*WORK ORDER*: Below are some entries. Repeat exactly the lines from the one with "bits wide. *)" through the one with "Definition to_underlying_all (positions", and only those.

*INFORMATION GIVEN*:
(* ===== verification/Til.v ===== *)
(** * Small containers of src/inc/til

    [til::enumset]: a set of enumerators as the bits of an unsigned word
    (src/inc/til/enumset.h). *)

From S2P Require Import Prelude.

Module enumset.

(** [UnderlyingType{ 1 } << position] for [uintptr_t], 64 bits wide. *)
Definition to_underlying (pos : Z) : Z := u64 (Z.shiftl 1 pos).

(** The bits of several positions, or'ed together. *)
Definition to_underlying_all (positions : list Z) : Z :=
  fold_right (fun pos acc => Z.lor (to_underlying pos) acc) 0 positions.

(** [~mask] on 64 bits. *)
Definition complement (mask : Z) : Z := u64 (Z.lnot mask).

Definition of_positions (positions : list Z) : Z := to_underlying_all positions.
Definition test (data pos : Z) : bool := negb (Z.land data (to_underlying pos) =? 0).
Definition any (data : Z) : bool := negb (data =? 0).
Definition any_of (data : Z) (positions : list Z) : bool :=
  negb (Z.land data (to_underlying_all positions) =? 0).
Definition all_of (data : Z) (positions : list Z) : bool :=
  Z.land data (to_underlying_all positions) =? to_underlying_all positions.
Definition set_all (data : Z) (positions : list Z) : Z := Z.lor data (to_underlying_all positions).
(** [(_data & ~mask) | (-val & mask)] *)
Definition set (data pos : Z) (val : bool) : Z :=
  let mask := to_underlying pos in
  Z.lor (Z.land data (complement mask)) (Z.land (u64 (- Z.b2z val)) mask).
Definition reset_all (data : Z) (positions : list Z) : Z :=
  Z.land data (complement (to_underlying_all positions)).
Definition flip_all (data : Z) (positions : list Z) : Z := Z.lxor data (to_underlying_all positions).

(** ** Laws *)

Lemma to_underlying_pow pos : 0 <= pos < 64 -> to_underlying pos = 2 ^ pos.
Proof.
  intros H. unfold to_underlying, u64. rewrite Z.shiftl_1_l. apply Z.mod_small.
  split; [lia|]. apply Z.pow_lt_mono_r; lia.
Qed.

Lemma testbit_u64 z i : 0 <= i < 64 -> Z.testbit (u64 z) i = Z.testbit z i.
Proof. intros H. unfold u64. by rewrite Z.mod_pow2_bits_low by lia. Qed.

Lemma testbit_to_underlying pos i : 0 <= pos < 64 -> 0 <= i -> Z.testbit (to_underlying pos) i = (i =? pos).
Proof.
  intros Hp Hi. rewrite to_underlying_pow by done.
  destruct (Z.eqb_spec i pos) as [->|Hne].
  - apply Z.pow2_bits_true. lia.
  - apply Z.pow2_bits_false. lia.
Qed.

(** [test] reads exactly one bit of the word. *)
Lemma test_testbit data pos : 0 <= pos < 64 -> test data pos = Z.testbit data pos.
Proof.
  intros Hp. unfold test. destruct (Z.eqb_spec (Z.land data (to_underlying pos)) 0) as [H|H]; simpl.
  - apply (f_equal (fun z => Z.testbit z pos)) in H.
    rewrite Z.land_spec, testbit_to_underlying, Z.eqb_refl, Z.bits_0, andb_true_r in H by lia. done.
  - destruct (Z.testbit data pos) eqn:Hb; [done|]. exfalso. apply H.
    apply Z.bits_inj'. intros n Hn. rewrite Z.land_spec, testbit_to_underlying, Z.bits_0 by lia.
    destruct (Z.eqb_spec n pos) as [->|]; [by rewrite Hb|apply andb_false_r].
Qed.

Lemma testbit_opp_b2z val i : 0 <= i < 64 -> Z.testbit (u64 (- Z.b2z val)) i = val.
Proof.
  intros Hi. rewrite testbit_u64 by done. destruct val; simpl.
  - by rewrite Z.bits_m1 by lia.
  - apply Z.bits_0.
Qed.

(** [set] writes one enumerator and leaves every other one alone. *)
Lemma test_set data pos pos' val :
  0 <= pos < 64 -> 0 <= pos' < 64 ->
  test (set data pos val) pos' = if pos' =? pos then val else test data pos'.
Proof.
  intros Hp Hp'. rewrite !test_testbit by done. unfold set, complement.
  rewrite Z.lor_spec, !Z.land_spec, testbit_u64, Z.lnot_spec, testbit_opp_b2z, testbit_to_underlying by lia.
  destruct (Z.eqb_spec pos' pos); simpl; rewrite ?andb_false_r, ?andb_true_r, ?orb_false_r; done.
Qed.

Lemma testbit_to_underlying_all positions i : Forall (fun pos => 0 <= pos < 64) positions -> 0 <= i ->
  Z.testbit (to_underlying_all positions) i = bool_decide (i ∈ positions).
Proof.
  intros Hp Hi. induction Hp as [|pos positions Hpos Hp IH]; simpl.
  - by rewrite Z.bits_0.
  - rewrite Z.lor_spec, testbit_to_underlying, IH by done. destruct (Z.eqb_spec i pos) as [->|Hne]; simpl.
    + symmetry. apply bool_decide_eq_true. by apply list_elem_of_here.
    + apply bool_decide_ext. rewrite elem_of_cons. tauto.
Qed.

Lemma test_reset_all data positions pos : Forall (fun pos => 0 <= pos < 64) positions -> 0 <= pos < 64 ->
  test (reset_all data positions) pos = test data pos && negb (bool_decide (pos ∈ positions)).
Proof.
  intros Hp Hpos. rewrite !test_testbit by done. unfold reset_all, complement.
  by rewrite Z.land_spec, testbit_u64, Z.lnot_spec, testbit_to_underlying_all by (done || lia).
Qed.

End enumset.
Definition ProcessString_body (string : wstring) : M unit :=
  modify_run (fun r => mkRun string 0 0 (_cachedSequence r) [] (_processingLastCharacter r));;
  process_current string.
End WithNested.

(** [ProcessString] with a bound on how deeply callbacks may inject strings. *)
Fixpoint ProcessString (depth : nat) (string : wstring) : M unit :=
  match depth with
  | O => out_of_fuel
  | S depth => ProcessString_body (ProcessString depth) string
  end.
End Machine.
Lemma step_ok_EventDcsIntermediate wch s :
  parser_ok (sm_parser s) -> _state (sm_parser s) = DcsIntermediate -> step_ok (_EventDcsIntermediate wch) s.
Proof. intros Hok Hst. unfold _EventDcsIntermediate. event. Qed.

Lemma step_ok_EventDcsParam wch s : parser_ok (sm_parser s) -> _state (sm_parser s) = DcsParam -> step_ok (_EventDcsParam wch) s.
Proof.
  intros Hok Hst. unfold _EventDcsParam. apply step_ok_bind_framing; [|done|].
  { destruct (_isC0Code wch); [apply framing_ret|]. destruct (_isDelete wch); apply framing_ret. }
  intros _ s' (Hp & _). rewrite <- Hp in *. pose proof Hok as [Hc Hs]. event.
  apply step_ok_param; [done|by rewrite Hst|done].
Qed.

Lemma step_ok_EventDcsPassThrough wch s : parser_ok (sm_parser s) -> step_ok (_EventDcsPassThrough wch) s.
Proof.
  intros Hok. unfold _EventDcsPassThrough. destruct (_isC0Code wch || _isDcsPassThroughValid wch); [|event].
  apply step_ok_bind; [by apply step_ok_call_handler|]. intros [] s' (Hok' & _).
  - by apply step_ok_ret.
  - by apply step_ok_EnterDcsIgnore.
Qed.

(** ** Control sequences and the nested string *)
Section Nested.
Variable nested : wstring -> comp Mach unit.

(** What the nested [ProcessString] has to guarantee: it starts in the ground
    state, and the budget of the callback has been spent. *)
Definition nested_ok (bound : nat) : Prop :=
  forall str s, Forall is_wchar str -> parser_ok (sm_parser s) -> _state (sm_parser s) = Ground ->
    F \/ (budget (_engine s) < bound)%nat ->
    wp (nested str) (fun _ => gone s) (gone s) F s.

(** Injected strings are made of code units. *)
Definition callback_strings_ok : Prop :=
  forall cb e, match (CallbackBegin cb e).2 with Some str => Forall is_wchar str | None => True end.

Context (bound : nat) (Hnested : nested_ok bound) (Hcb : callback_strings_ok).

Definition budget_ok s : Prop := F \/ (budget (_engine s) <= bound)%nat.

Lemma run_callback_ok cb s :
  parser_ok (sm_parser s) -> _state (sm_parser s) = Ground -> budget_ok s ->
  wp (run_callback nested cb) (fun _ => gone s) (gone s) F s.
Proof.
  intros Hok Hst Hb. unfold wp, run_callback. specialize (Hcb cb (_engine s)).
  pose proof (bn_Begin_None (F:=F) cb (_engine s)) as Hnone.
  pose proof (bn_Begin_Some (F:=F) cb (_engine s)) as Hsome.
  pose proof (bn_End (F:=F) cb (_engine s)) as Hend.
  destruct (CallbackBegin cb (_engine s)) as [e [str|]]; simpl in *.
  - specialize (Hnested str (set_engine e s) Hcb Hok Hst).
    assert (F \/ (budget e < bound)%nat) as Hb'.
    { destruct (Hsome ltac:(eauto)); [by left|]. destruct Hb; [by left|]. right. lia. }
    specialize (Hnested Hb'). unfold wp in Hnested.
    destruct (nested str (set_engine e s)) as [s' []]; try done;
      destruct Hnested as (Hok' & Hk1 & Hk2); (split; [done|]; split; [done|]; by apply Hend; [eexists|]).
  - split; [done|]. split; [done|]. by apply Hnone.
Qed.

*RESULT*:
(** [UnderlyingType{ 1 } << position] for [uintptr_t], 64 bits wide. *)
Definition to_underlying (pos : Z) : Z := u64 (Z.shiftl 1 pos).

(** The bits of several positions, or'ed together. *)
Definition to_underlying_all (positions : list Z) : Z :=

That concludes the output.